Having learned the hard way, I plant only hardy, disease resistant roses that can take high humidity and extreme heat without succumbing to black spot--the nemesis of OKC rose growers. MP has earned its keep with abundant fragrant blooms and disease free foliage. Happy in morning sun and filtered mid day and afternoon sun, sheltered from north winds, it is doing well situated between a magnolia and an elm in the driest area in my yard. I planted it last year and it bloomed like crazy. This year, in spite of a very hard winter, it has tripled in size and is covered in buds. What a winner!

Positive Leslie_Pz On Jun 26, 2008, Leslie_Pz from Amherst, NH wrote:

This tends to suffer some disease and there isn't much fragrance for me, but I love this rose and photograph it throughout the blooming season.

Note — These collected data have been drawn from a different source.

Lemma rebuildPageTracking_Inv (m : Manager) (ctxPages : option (list Page)) :
  Inv m -> Inv (rebuildPageTracking m ctxPages).
Proof.
  intros HI. unfold rebuildPageTracking. destruct ctxPages as [pgs|]; [|assumption].
  set (m0 := {| page := None; pageListeners := ∅; pages := ∅; pageOrder := [];
                activePageID := "" |}).
  assert (H0 : Inv m0) by apply emptyManager_Inv.
  clearbody m0. clear HI m.
  set (step := fun (m : Manager) (pg : Page) => registerPage m (Some pg) _).
  assert (Hfold : Inv (fold_left step pgs m0)).
  { revert m0 H0. induction pgs as [|pg pgs IH]; intros m0 H0; simpl; [assumption|].
    apply IH. unfold step. now apply registerPage_Inv. }
  destruct (pageOrder (fold_left step pgs m0)); [assumption|].
  destruct (String.eqb _ _); [now apply setActivePage_Inv|assumption].
Qed.

Lemma ensureBrowser_Inv (m : Manager) (o : EnsureOutcome) :
  Inv m -> Inv (ensureBrowser m o).1.
Proof.
  intros HI. destruct o as [|pgs|e]; unfold ensureBrowser; cbn [fst].
  - assumption.
  - apply rebuildPageTracking_Inv, cleanupCurrentContext_Inv.
  - apply cleanupCurrentContext_Inv.
Qed.

Section Commands.
Context `{GoText}.

Lemma switchByMatch_Inv (title url : Page -> string) (m : Manager)
    (lower target : string) (order : list string) :
  Inv m -> Inv (switchByMatch title url m lower target order).1.
Proof.
  intros HI. induction order as [|id order IH]; simpl; [assumption|].
  destruct (pages m !! id); [|assumption].
  destruct (_ || _); [now apply setActivePage_Inv|assumption].
Qed.

Lemma SwitchToPage_Inv (title url : Page -> string) (m : Manager)
    (o : EnsureOutcome) (target : string) :
  Inv m -> Inv (SwitchToPage title url m o target).1.
Proof.
  intros HI. unfold SwitchToPage.
  pose proof (ensureBrowser_Inv m o HI) as HE.
  destruct (ensureBrowser m o) as [m1 [err|]]; simpl in *; [assumption|].
  destruct (last (pageOrder m1)); [|assumption].
  destruct (String.eqb _ _); [now apply setActivePage_Inv|].
  destruct (Atoi _) as [idx|].
  - destruct (_ || _); [assumption|].
    destruct (pageOrder m1 !! _); [now apply setActivePage_Inv|assumption].
  - now apply switchByMatch_Inv.
Qed.

Lemma applyOp_Inv (m : Manager) (op : RegistryOp) : Inv m -> Inv (applyOp m op).
Proof.
  intros HI. destruct op; simpl.
  - now apply registerPage_Inv.
  - now apply registerPage_Inv.
  - now apply handlePageClosed_Inv.
  - now apply SwitchToPage_Inv.
  - now apply ensureBrowser_Inv.
  - now apply rebuildPageTracking_Inv.
  - apply cleanupCurrentContext_Inv.
Qed.

Lemma reachable_Inv (ops : list RegistryOp) : Inv (fold_left applyOp ops emptyManager).
Proof.
  induction ops as [|op ops IH] using rev_ind; [apply emptyManager_Inv|].
  rewrite fold_left_app. simpl. now apply applyOp_Inv.
Qed.


End Commands.

(** The scenario of the specification: three pages opened one after the
    other, the third being active; it closes and the second takes over;
    closing the remaining pages one by one ends with no active page. *)
Definition p1 : Page := {| page_addr := "c000010000" |}.
Definition p2 : Page := {| page_addr := "c000020000" |}.
Definition p3 : Page := {| page_addr := "c000030000" |}.

Definition threeTabs : Manager :=
  registerPage (registerPage (registerPage emptyManager (Some p1) true) (Some p2) true)
               (Some p3) true.

Example close_active_of_three :
  activePageID threeTabs = pageIdentifier p3 /\
  activePageID (handlePageClosed threeTabs (Some p3)) = pageIdentifier p2 /\
  pageOrder (handlePageClosed threeTabs (Some p3)) = [pageIdentifier p1; pageIdentifier p2] /\
  activePageID (handlePageClosed (handlePageClosed (handlePageClosed threeTabs (Some p3))
                                                   (Some p2)) (Some p1)) = "".
Proof. vm_compute. repeat split. Qed.

End browser_props.

(** ** Computations against the environment *)

Module world_props.
Import GoStrings world.
Local Open Scope world_scope.

(** [m] always returns, having only added calls that satisfy [P]. *)
Definition adds (P : Call -> Prop) {A} (m : M A) : Prop :=
  forall h, exists a new, m h = Some (a, new ++ h) /\ Forall P new.

Lemma adds_ret (P : Call -> Prop) {A} (a : A) : adds P (ret a).
Proof. intros h. exists a, []. split; [reflexivity|constructor]. Qed.

Lemma adds_call (P : Call -> Prop) (env : Env) (c : Call) : P c -> adds P (call env c).
Proof.
  intros Hc h. exists (env h c), [c]. split; [reflexivity|].
  constructor; [assumption|constructor].
Qed.

Lemma adds_bind (P : Call -> Prop) {A B} (m : M A) (k : A -> M B) :
  adds P m -> (forall a, adds P (k a)) -> adds P (bind m k).
Proof.
  intros Hm Hk h. destruct (Hm h) as (a & new & Hrun & Hnew).
  destruct (Hk a (new ++ h)) as (b & new' & Hrun' & Hnew').
  exists b, (new' ++ new). unfold bind. rewrite Hrun, Hrun'.
  split; [now rewrite app_assoc|]. now apply Forall_app.
Qed.

Lemma adds_when (P : Call -> Prop) (b : bool) (m : M unit) :
  adds P m -> adds P (when b m).
Proof. intros Hm. destruct b; [assumption|apply adds_ret]. Qed.

Lemma adds_weaken (P Q : Call -> Prop) {A} (m : M A) :
  (forall c, P c -> Q c) -> adds P m -> adds Q m.
Proof.
  intros HPQ Hm h. destruct (Hm h) as (a & new & Hrun & Hnew).
  exists a, new. split; [assumption|]. eapply Forall_impl; eauto.
Qed.

Lemma bind_run {A B} (m : M A) (k : A -> M B) (h h' : Trace) (a : A) :
  m h = Some (a, h') -> bind m k h = k a h'.
Proof. intros Hm. unfold bind. now rewrite Hm. Qed.


Lemma bind_call {B} (env : Env) (c : Call) (k : Resp c -> M B) (h : Trace) :
  bind (call env c) k h = k (env h c) (c :: h).
Proof. reflexivity. Qed.

Lemma bind_ret {A B} (a : A) (k : A -> M B) (h : Trace) : bind (ret a) k h = k a h.
Proof. reflexivity. Qed.

Lemma bind_assoc {A B C} (m : M A) (f : A -> M B) (g : B -> M C) (h : Trace) :
  bind (bind m f) g h = bind m (fun x => bind (f x) g) h.
Proof. unfold bind. destruct (m h) as [[a h']|]; reflexivity. Qed.

(** A requests to the oracle. *)
Definition isChat (c : Call) : bool :=
  match c with
  | CreateChatCompletion _ _ => true
  | _ => false
  end.

Definition notChat (c : Call) : Prop := isChat c = false.

Definition isSnapshot (c : Call) : bool :=
  match c with
  | PageSnapshot => true
  | _ => false
  end.

Definition isLog (c : Call) : bool :=
  match c with
  | Log _ => true
  | _ => false
  end.

(** Neither a request to the oracle nor a page snapshot. *)
Definition plain (c : Call) : Prop := isChat c || isSnapshot c = false.

Lemma plain_notChat (c : Call) : plain c -> notChat c.
Proof. unfold plain, notChat. destruct (isChat c); [discriminate|reflexivity]. Qed.




(** The oracle requests of a trace, as (system prompt, user input). *)
Fixpoint chatCalls (h : Trace) : list (string * string) :=
  match h with
  | [] => []
  | CreateChatCompletion s u :: rest => (s, u) :: chatCalls rest
  | _ :: rest => chatCalls rest
  end.

Lemma chatCalls_app (h1 h2 : Trace) : chatCalls (h1 ++ h2) = chatCalls h1 ++ chatCalls h2.
Proof.
  induction h1 as [|c h1 IH]; [reflexivity|].
  destruct c; simpl; rewrite ?IH; reflexivity.
Qed.

Lemma chatCalls_quiet (h : Trace) : Forall notChat h -> chatCalls h = [].
Proof.
  induction 1 as [|c h Hc _ IH]; [reflexivity|].
  destruct c; simpl; try assumption. discriminate Hc.
Qed.

(** Unfolds the structure of a computation to show that it always returns
    and adds only calls satisfying the predicate at hand. *)
Ltac adds_step :=
  first
    [ apply adds_ret
    | match goal with
      | |- adds ?P (call ?env ?c) =>
          refine (adds_call P env c _); first [reflexivity | exact I]
      end
    | apply adds_when
    | apply adds_bind; [|intros ?]
    | match goal with
      | |- adds _ (match ?x with _ => _ end) => destruct x
      | |- adds _ (if ?b then _ else _) => destruct b
      | |- adds _ (let '(_, _) := ?x in _) => destruct x
      end ].

End world_props.

(** ** [browser.Manager] action methods and [executeAction] *)

Module action_props.
Import GoStrings GoFacts world ai world_props.
Local Open Scope world_scope.

Section Actions.
Context `{GoText}.
Variable env : Env.

Lemma Navigate_adds (P : Call -> Prop) (url : string) :
  (forall c, plain c -> P c) -> adds P (manager.Navigate env url).
Proof.
  intros HP. apply (adds_weaken plain); [exact HP|].
  unfold manager.Navigate. repeat adds_step.
Qed.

Even had another small show of flowers, later in the summer, last year. Maybe will happen again?

Positive mrs_colla On May 10, 2008, mrs_colla from Marin, CA (Zone 9b) wrote:

The best smell a rose can have, absolutely stunning, delicious!!!!

Positive Leslie_Pz On Jun 24, 2004, Leslie_Pz from Amherst, NH wrote:

Information regarding Alba Rose; Mme Plantier.

Tends to grow tall - 6ft tall and sometimes wide. Usually thornless, Mme Plantier has mat, gray-/or/blue-green leaves and clusters of delicate, petite, creamy white flowers; flowering only once and usually in Spring.

Like other Albas, Mme Plantier is shade tolerant. They are supremely hardy of all old garden roses; doing well in adverse conditions, survives with some neglect, thrives well with poor soil and resists desease and other problems.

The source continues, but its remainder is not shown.